Resumo
- Em Portugal, a geração que cresceu sem memória directa do Estado Novo já não olha para a extrema-direita como os pais ou os avós olhavam.
- O 25 de Abril, as fotografias do Largo do Carmo, os relatos da PIDE, a censura, a guerra colonial, tudo isso funcionaria como vacina moral.
- Mas quando a crítica troca factos por bodes expiatórios, e direitos por punição colectiva, o debate deixa de ser duro.
O voto jovem deixou de ser terreno previsível. Em Portugal, a geração que cresceu sem memória directa do Estado Novo já não olha para a extrema-direita como os pais ou os avós olhavam.
A distância histórica muda o medo. A precariedade muda a paciência. Rendas altas, salários curtos e redes sociais sempre ligadas tornam o protesto político mais rápido, mais visual e mais agressivo.
A raiva encontrou megafone
A extrema-direita jovem não nasce num vazio. Cresce onde a promessa democrática parece falhar na vida concreta: um quarto a 500 euros em Lisboa, contratos frágeis, transportes cheios, consultas adiadas, entrada tardia na vida adulta.
É aí que a extrema-direita ganha terreno. Não por apresentar sempre soluções exequíveis, mas por oferecer culpados simples. Imigrantes. “Subsídio-dependentes”. Jornalistas. Juízes. Professores. Bruxelas. “O sistema”. O vocabulário muda, mas a mecânica é antiga.
O Chega percebeu cedo que o ressentimento rende mais em formato curto do que um programa eleitoral em PDF. No TikTok, no Instagram ou no X, a política não precisa de coerência plena. Precisa de choque. Precisa de repetição.
Portugal não é imune
Durante anos, houve uma convicção confortável: a memória do fascismo travaria a extrema-direita portuguesa. O 25 de Abril, as fotografias do Largo do Carmo, os relatos da PIDE, a censura, a guerra colonial, tudo isso funcionaria como vacina moral.

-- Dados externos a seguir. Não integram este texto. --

(** Of the base64 crate only the round trip is used. *)
Lemma stoolap_dialect_ok base64_encode base64_decode :
  (∀ bytes, base64_decode (base64_encode bytes) = Ok bytes) →
  dialect_ok (stoolap_dialect base64_encode base64_decode).
Proof.
  intros Hb. split.
  - intros [[t]|] [[t']|] Ht Ht'; simpl; unfold SYSTEMWIDE_SCOPE, valid_tenant in *; try congruence.
    + intros ->. by destruct Ht.
    + intros <-. by destruct Ht'.
  - intros [bytes]. simpl. by rewrite Hb.
Qed.

#[export] Instance postgres_durable : DurableReservations postgres_dialect (postgres_purge postgres_dialect).
Proof. split; [apply postgres_dialect_ok|apply postgres_purge_ok]. Qed.

Lemma stoolap_durable base64_encode base64_decode :
  (∀ bytes, base64_decode (base64_encode bytes) = Ok bytes) →
  DurableReservations (stoolap_dialect base64_encode base64_decode)
    (stoolap_purge (stoolap_dialect base64_encode base64_decode)).
Proof. split; [by apply stoolap_dialect_ok|apply stoolap_purge_ok]. Qed.

(** ** Theorems *)
Section theorems.
Context {TC RC E : Type} `{Countable TC} (self : Dialect TC RC E).
Abbreviation method := (prog (sql (TC * string) (Row RC) E)).
Context (purge : Z → nat → method (result ReservationError Z)).

(** The calls a client can make. *)
Definition offered (p : method answer) : Prop :=
  ∃ c, valid_call c ∧ p = method_of self purge c.

Context `{D : !DurableReservations self purge}.

Lemma issues_method c : valid_call c → issues (good self c) (method_of self purge c).
Proof.
  intros Hc. destruct D as [Hd Hpurge]. destruct (call_fence c) as [f|] eqn:Hf.
  - by eapply issues_fenced.
  - destruct c as [req| | | |cutoff batch it]; try done; unfold method_of;
      (apply issues_bind; [|done]).
    + by apply issues_reserve.
    + apply Hpurge.
Qed.

Lemma reachable_table_ok t s :
  table_ok self t → rtc (step offered) (initial t) s →
  table_ok self (db_table s) ∧
  ∀ i x y, (i, x, y) ∈ db_history s → table_ok self x ∧ table_ok self y.
Proof.
  apply history_invariant. intros p evs q x y (c & Hc & ->) Hr Hin.
  eapply issues_runs in Hr; [|by apply issues_method|exact Hin]. by intros [? _]%Hr.
Qed.

(** Every request made so far for reservation [id], and the reservation the table began
    with, have the fingerprint [F]. *)
Definition agreed (id : OperationId) (F : OperationFingerprint) (t : gmap (TC * string) (Row RC))
    (s : state (TC * string) (Row RC) E answer) : Prop :=
  (∀ r, cell_of self t id = Some r → rec_fingerprint r = F) ∧
  ∀ j req q, valid_id (request_id req) →
    db_calls s !! j = Some (method_of self purge (CReserve req), q) →
    request_id req = id → req_fingerprint req = F.

Lemma changes_explained t s :
  table_ok self t → rtc (step offered) (initial t) s →
  ∀ i x y, (i, x, y) ∈ db_history s →
    ∃ c q, valid_call c ∧ db_calls s !! i = Some (method_of self purge c, q) ∧
      explained self c x y.
Proof.
  intros Ht Hr i x y Hin. pose proof (reachable_table_ok t s Ht Hr) as [_ Hh].
  pose proof (reachable_history _ _ _ Hr) as (_ & Hids & Hcalls).
  destruct (Hids _ Hin) as [[p q] Hi]. simpl in Hi.
  destruct (Hcalls i p q Hi) as [(c & Hc & ->) Hruns]. exists c, q. split_and!; [done..|].
  eapply issues_runs in Hruns; [|by apply issues_method|by apply elem_of_of_call].
  apply Hruns. by apply (Hh i x y).
Qed.

(** A step of the port keeps the fingerprint a reservation has. *)
Lemma cell_step_fingerprint id now c a x y r r' :
  cell_step id now c a x y → x = Some r → y = Some r' → rec_fingerprint r' = rec_fingerprint r.
Proof. destruct 1; naive_solver. Qed.

Lemma agreed_tables id F t s :
  valid_id id → table_ok self t → rtc (step offered) (initial t) s → agreed id F t s →
  ∀ i x y, (i, x, y) ∈ db_history s →
    (∀ r, cell_of self x id = Some r → rec_fingerprint r = F) ∧
    (∀ r, cell_of self y id = Some r → rec_fingerprint r = F).
Proof.
  intros Hid Ht Hr [Hinit Hreqs].
  pose proof (reachable_history _ _ _ Hr) as (Hpath & _ & _).
  refine (proj2 (path_invariant (λ x, ∀ r, cell_of self x id = Some r → rec_fingerprint r = F)
    t (db_history s) (db_table s) Hpath Hinit _)).
  intros i x y Hin Hx r Hy.
  destruct (changes_explained t s Ht Hr i x y Hin) as (c & q & Hc & Hi & Hex).
  destruct (Hex id Hid) as [Heq|[(Hcon & now & a & Hst)|
    (req & fp & o & tk & u & tk' & now & _ & _ & _ & _ & _ & Hcx & Hcy)]].
  - apply Hx. by rewrite <-Heq.
  - destruct (cell_of self x id) as [r0|] eqn:Hr0.
    + rewrite <-(Hx r0 eq_refl). by eapply cell_step_fingerprint.
    + rewrite Hy in Hst. inversion Hst; subst. simpl. by eapply Hreqs.
  - rewrite Hcy in Hy. injection Hy as <-. simpl. by apply (Hx _ Hcx).
Qed.

Lemma returned_calls t s :
  table_ok self t → rtc (step offered) (initial t) s →
  ∀ i c a, valid_call c → db_calls s !! i = Some (method_of self purge c, Ret a) →
    match c with
    | CReserve req => reserved self req a (of_call i (db_history s))
    | CRenew f _ | CComplete f _ | CAbandon f =>
        settled self (fence_operation_id f) c a (of_call i (db_history s))
    | CPurge _ batch _ => ∀ n, a = APurge (Ok n) →
        n = removed (of_call i (db_history s)) ∧ (0 ≤ n ≤ Z.of_nat batch)%Z
    end.
Proof.
  intros Ht Hr i c a Hc Hi. pose proof (reachable_table_ok t s Ht Hr) as [_ Hh].
  pose proof (reachable_history _ _ _ Hr) as (_ & _ & Hcalls).
  destruct (Hcalls i _ _ Hi) as [_ Hruns].
  assert (∀ x y, (x, y) ∈ of_call i (db_history s) → table_ok self x) as Hev
    by (intros x y Hin%elem_of_of_call; by apply (Hh i x y)).
  destruct D as [Hd Hpurge]. destruct c as [req|f until|f resp|f|cutoff batch it].
  2-4: by eapply settled_fenced.
  - apply runs_bind in Hruns as (evs1 & evs2 & r & Heq & Hruns & [-> ->]%runs_ret).
    rewrite app_nil_r in Heq. rewrite Heq in *. by apply settled_reserve.
  - intros n ->.
    apply runs_bind in Hruns as (evs1 & evs2 & r & Heq & Hruns & [-> [= <-]]%runs_ret).
    rewrite app_nil_r in Heq. rewrite Heq. by eapply Hpurge.
Qed.

(** C23: The durable reservation stores implement the port under any interleaving of any
    number of calls, with any database errors.  The table stays well formed.  Every
    change any statement makes takes each reservation it touches one step of the
    port's state machine by a call that concerns it, or is a takeover of a row whose
    fingerprint is another request's.  Every reserve, renew, complete or abandon that
    has returned either took exactly one step of the port, with the answer it
    returned, at one of its own statements; or failed with a store error and changed
    nothing; or, a reserve, lost the race for an expired lease, changed nothing and
    reports the owner of the row it read afterwards; or, a reserve, was mistaken: it
    read its own fingerprint and took over another one under the same token.  When
    the requests for a reservation agree on its fingerprint the last never happens,
    and every change of it is a step of the port.  A purge reports the rows it
    removed, at most the batch. *)
Theorem durable_reservations_settle t s :
  table_ok self t → rtc (step offered) (initial t) s →
  table_ok self (db_table s) ∧
  (∀ i x y, (i, x, y) ∈ db_history s →
     ∃ c q, valid_call c ∧ db_calls s !! i = Some (method_of self purge c, q) ∧
       explained self c x y) ∧
  (∀ i c a, valid_call c → db_calls s !! i = Some (method_of self purge c, Ret a) →
     match c with
     | CReserve req => reserved self req a (of_call i (db_history s))
     | CRenew f _ | CComplete f _ | CAbandon f =>
         settled self (fence_operation_id f) c a (of_call i (db_history s))
     | CPurge _ batch _ => ∀ n, a = APurge (Ok n) →
         n = removed (of_call i (db_history s)) ∧ (0 ≤ n ≤ Z.of_nat batch)%Z
     end) ∧
  ∀ id F, valid_id id → agreed id F t s →
    (∀ i req a, request_id req = id →
       db_calls s !! i = Some (method_of self purge (CReserve req), Ret a) →
       settled self id (CReserve req) a (of_call i (db_history s))) ∧
    ∀ i x y, (i, x, y) ∈ db_history s → cell_of self y id ≠ cell_of self x id →
      ∃ c q now a, db_calls s !! i = Some (method_of self purge c, q) ∧ concerns c id ∧
        cell_step id now c a (cell_of self x id) (cell_of self y id).
Proof.
  intros Ht Hr. pose proof (reachable_table_ok t s Ht Hr) as [Hok Hh].
  pose proof (changes_explained t s Ht Hr) as Hex.
  pose proof (returned_calls t s Ht Hr) as Hret.
  split; [exact Hok|]. split; [exact Hex|]. split; [exact Hret|].
  intros id F Hid Hag. pose proof (agreed_tables id F t s Hid Ht Hr Hag) as Htables. split.
  - intros i req a <- Hi. destruct (Hret i (CReserve req) a Hid Hi) as [Hs|Hm]; [done|].
    destruct Hm as (x0 & x & y & fp & o0 & u0 & o & u & tk & tk' & now & _ & _ & _
      & (before & after & Hevs & _) & _ & Hfp & _ & _ & Hcx & _). exfalso. apply Hfp.
    assert ((i, x, y) ∈ db_history s) as Hin by (apply elem_of_of_call; rewrite Hevs; set_solver).
    destruct Hag as [_ Hreqs]. rewrite (Hreqs i req _ Hid Hi eq_refl).
    by apply (proj1 (Htables i x y Hin) _ Hcx).
  - intros i x y Hin Hne. destruct (Hex i x y Hin) as (c & q & Hc & Hi & Hx).
    destruct (Hx id Hid) as [Heq|[(Hcon & now & a & Hst)|
      (req & fp & o & tk & u & tk' & now & -> & Hreq & Hfp & _ & _ & Hcx & _)]]; [done| |].
    + by exists c, q, now, a.
    + exfalso. apply Hfp. destruct Hag as [_ Hreqs]. subst id.
      rewrite (Hreqs i req _ Hid Hi eq_refl). by apply (proj1 (Htables i x y Hin) _ Hcx).
Qed.
End theorems.
(* ===== verification/SqlEffects.v ===== *)
(** * Durable effect stores

    The stores of delivery states and idempotency reservations over a database:
    crates/effect-store, stoolap/mod.rs and postgres/mod.rs.  Both guard every
    transition in the WHERE clause of one UPDATE; the Postgres store also leases a
    row to the worker that claimed it.  The port and the delivery diagram are those of
    [EffectStore].  Timestamps are nanoseconds; [Utc::now()] and the database's [now()]
    are clock readings. *)

From S2P Require Import Prelude Programs Identity Effect Fingerprint EffectStore Sql Drivers.

(** ** The tables *)

(** The columns both stores have.  The identifier of an effect is the row's identity. *)
Record EffectRow (PC : Type) := mk_effect_row {
  col_tenant : string;
  col_effect_type : string;
  col_destination : string;
  col_idempotency_key : string;
  col_payload : PC;
  col_attempt : Z;
  col_state : string;
  col_next_at : option Z;
  col_terminal_reason : option string;
  col_settled_at : option Z;
}.
Arguments mk_effect_row {PC} _ _ _ _ _ _ _ _ _ _.
Arguments col_tenant {PC} _.
Arguments col_effect_type {PC} _.
Arguments col_destination {PC} _.
Arguments col_idempotency_key {PC} _.
Arguments col_payload {PC} _.
Arguments col_attempt {PC} _.
Arguments col_state {PC} _.
Arguments col_next_at {PC} _.
Arguments col_terminal_reason {PC} _.
Arguments col_settled_at {PC} _.
(** The rows committed after the last of them. *)
Fixpoint after (from : Db T P) (evs : list (Db T P * Db T P)) : Db T P :=
  match evs with [] => from | (x, y) :: evs => after y evs end.

Definition quiet (evs : list (Db T P * Db T P)) : Prop := Forall (λ e, e.2 = e.1) evs.

Lemma runs_tx_bind {A B} (p : method A) (f : A → method B) tx evs b tx' :
  runs_tx (bind p f) tx evs b tx' →
  ∃ evs1 evs2 a tx1, evs = evs1 ++ evs2 ∧ runs_tx p tx evs1 a tx1 ∧ runs_tx (f a) tx1 evs2 b tx'.
Proof.
  revert tx evs. induction p as [a|B' c k IH]; intros tx evs; simpl; [by exists [], evs, a, tx|].
  destruct evs as [|[x y] evs]; simpl; [by intros [? ?]|]. intros (b' & tx1 & Hb & Hr).
  destruct (IH b' tx1 evs Hr) as (evs1 & evs2 & a & tx2 & -> & H1 & H2).
  exists ((x, y) :: evs1), evs2, a, tx2. simpl. eauto 10.
Qed.

Lemma runs_tx_ret {A} (a b : A) tx evs tx' :
  runs_tx (Ret b) tx evs a tx' → evs = [] ∧ a = b ∧ tx' = tx.
Proof. destruct evs as [|[? ?] ?]; simpl; [by intros [[= ->] ->]|done]. Qed.

Lemma runs_tx_exec {B} (c : tx_cmd T P E B) tx evs b tx' :
  runs_tx (exec c) tx evs b tx' → ∃ x y, evs = [(x, y)] ∧ tx_effect refused c x tx b y tx'.
Proof.
  destruct evs as [|[x y] evs]; simpl; [by intros [? _]|]. intros (b' & tx1 & He & Hr).
  apply runs_tx_ret in Hr as (-> & -> & ->). eauto.
Qed.

Lemma quiet_app evs evs' : quiet (evs ++ evs') ↔ quiet evs ∧ quiet evs'.
Proof. apply Forall_app. Qed.

Lemma among_app from evs evs' : among from (evs ++ evs') ↔ among from evs ∧ among (after from evs) evs'.
Proof.
  revert from. induction evs as [|[x y] evs IH]; intros from; simpl; [tauto|]. rewrite IH. tauto.
Qed.
(* ===== verification/Application.v ===== *)
(** * The application builder

    crates/service-sdk, app/mod.rs and app/error.rs: [AppBuilder], whose registrations
    never fail but latch the first error, and [AppBuilder::build], which constructs the
    services against a scratch runtime and then builds the real one.  [App] and
    [RunningApp] are the runtime; their lifecycle is in [RuntimeLifecycle]. *)

From coqutil Require Import Datatypes.RecordSetters.
From S2P Require Import Prelude Reservation Tenancy Dispatch Health Providers RetryPolicy.
From S2P Require Import ServiceRegistry Composition.
Import DoubleBraceUpdate.

Inductive CompositionError :=
| DuplicateAdapter (name : string)
| DuplicateEffectStore (name : string)
| DuplicateEffectRetentionStore
| DuplicateReadSideProgress (projection_id : string)
| DuplicateReadSideClaimStore
| Service (e : RegistryError)
| Validation (e : RuntimeError)
| EffectExecutor (e : DuplicateEffectType)
| DataProvider (e : DuplicateProviderId)
| Projection (e : DuplicateProjection)
| Entity (e : DuplicateEntity)
| Startup (e : RuntimeInfraError)
| Shutdown (e : RuntimeInfraError).

Definition attribute_to (s : TypeOf) (e : RuntimeError) : RuntimeError :=
  match e with
  | DependencyNotFound kind name None => DependencyNotFound kind name (Some (type_name s))
  | ServiceNotFound name None => ServiceNotFound name (Some (type_name s))
  | e => e
  end.

Definition Registrar : Type := RuntimeInner → RuntimeBuilder → result CompositionError RuntimeBuilder.

Record AppBuilder := mk_app_builder {
  runtime_builder : RuntimeBuilder;
  adapter_types : gset string;
  effect_store_registered : bool;
  effect_retention_store_registered : bool;
  read_side_progress_ids : gset string;
  read_side_claims_registered : bool;
  service_registrars : list Registrar;
  pending_error : option CompositionError;
}.

Definition AppBuilder_new : AppBuilder :=
  mk_app_builder RuntimeBuilder_new ∅ false false ∅ false [] None.

(** *** Registrations: nothing happens once an error is pending *)
Definition unless_pending (f : AppBuilder → AppBuilder) (a : AppBuilder) : AppBuilder :=
  match pending_error a with Some _ => a | None => f a end.

Definition latch (e : CompositionError) (a : AppBuilder) : AppBuilder := a {{ pending_error := Some e }}.
Definition started (w : Worker) (rt : Runtime) : bool :=
  match w with
  | WEffects => effect_started (inner rt)
  | WRetention => retention_started (inner rt)
  | WEffectRetention => effect_retention_started (inner rt)
  end.

Definition mark_started (w : Worker) (rt : Runtime) : Runtime :=
  match w with
  | WEffects => rt {{ inner -> effect_started := true }}
  | WRetention => rt {{ inner -> retention_started := true }}
  | WEffectRetention => rt {{ inner -> effect_retention_started := true }}
  end.

Definition take_hooks (rt : Runtime) : Runtime := rt {{ inner -> async_teardown := [] }}.

(** A call under way: a start that won its exchange, or a [shutdown_async] with the hooks
    it has awaited and their results, those still to await, and the error it keeps. *)
Inductive Call :=
| Won (w : Worker) (h : Hook)
| Spawned (w : Worker) (h : Hook)
| StartReturned (w : Worker) (h : Hook)
| StartUnwound (w : Worker)
| Awaiting (ran : list (Hook * result RuntimeInfraError ())) (todo : list Hook)
    (first_hook_err : option RuntimeInfraError)
| ShutdownReturned (ran : list (Hook * result RuntimeInfraError ()))
    (sync r : result RuntimeInfraError ())
| ShutdownUnwound (ran : list (Hook * result RuntimeInfraError ())) (lost : list Hook).

(** [hooked] and [closed] record every hook registered and every logger shut down. *)
Record System := mk_system {
  s_rt : Runtime;
  calls : list Call;
  hooked : list Hook;
  closed : list Ptr;
}.

Definition keep_first (r : result RuntimeInfraError ()) (first : option RuntimeInfraError) :
    option RuntimeInfraError :=
  match r, first with Err e, None => Some e | _, _ => first end.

Funcionou durante algum tempo. Já não chega. A democracia não se transmite por herança automática. Ensina-se, pratica-se, discute-se.
Poderiam argumentar que chamar “extrema-direita” a todo o voto no Chega reduz o fenómeno. A objecção merece resposta. Nem todos os eleitores jovens do partido são ideólogos autoritários. Muitos votam por protesto, zanga ou rejeição dos partidos tradicionais.
Mas normalizar propostas discriminatórias, linguagem desumanizante ou ataques a instituições democráticas tem consequências, mesmo quando o voto nasce do cansaço.
A cultura digital acelera
A juventude não é radical por natureza. É exposta, como todos, a ecossistemas digitais que favorecem indignação. Um vídeo sobre criminalidade leva a outro sobre imigração. Um comentário contra “subsídios” abre caminho a uma cadeia de conteúdos sobre decadência nacional e “invasão”.
As redes também democratizam a palavra e revelam problemas reais ignorados por elites políticas. Nem toda a crítica ao sistema é antidemocrática. Mas quando a crítica troca factos por bodes expiatórios, e direitos por punição colectiva, o debate deixa de ser duro; passa a ser perigoso.
A democracia morre primeiro na linguagem.
O que falta perceber
Responder à extrema-direita jovem com moralismo seco falha quase sempre. Chamar ignorante a quem se sente abandonado só aumenta a distância. Imitar o discurso radical também não resolve: legitima-o.
A saída exige política concreta e comunicação menos condescendente. Habitação acessível. Emprego com horizonte. Escola que ensine literacia mediática e história contemporânea sem cheiro a sermão. Jornalismo que explique sem paternalismo e investigue sem medo.
A extrema-direita jovem alimenta-se de abandono. Tirar-lhe terreno implica dar futuro onde hoje só há espera.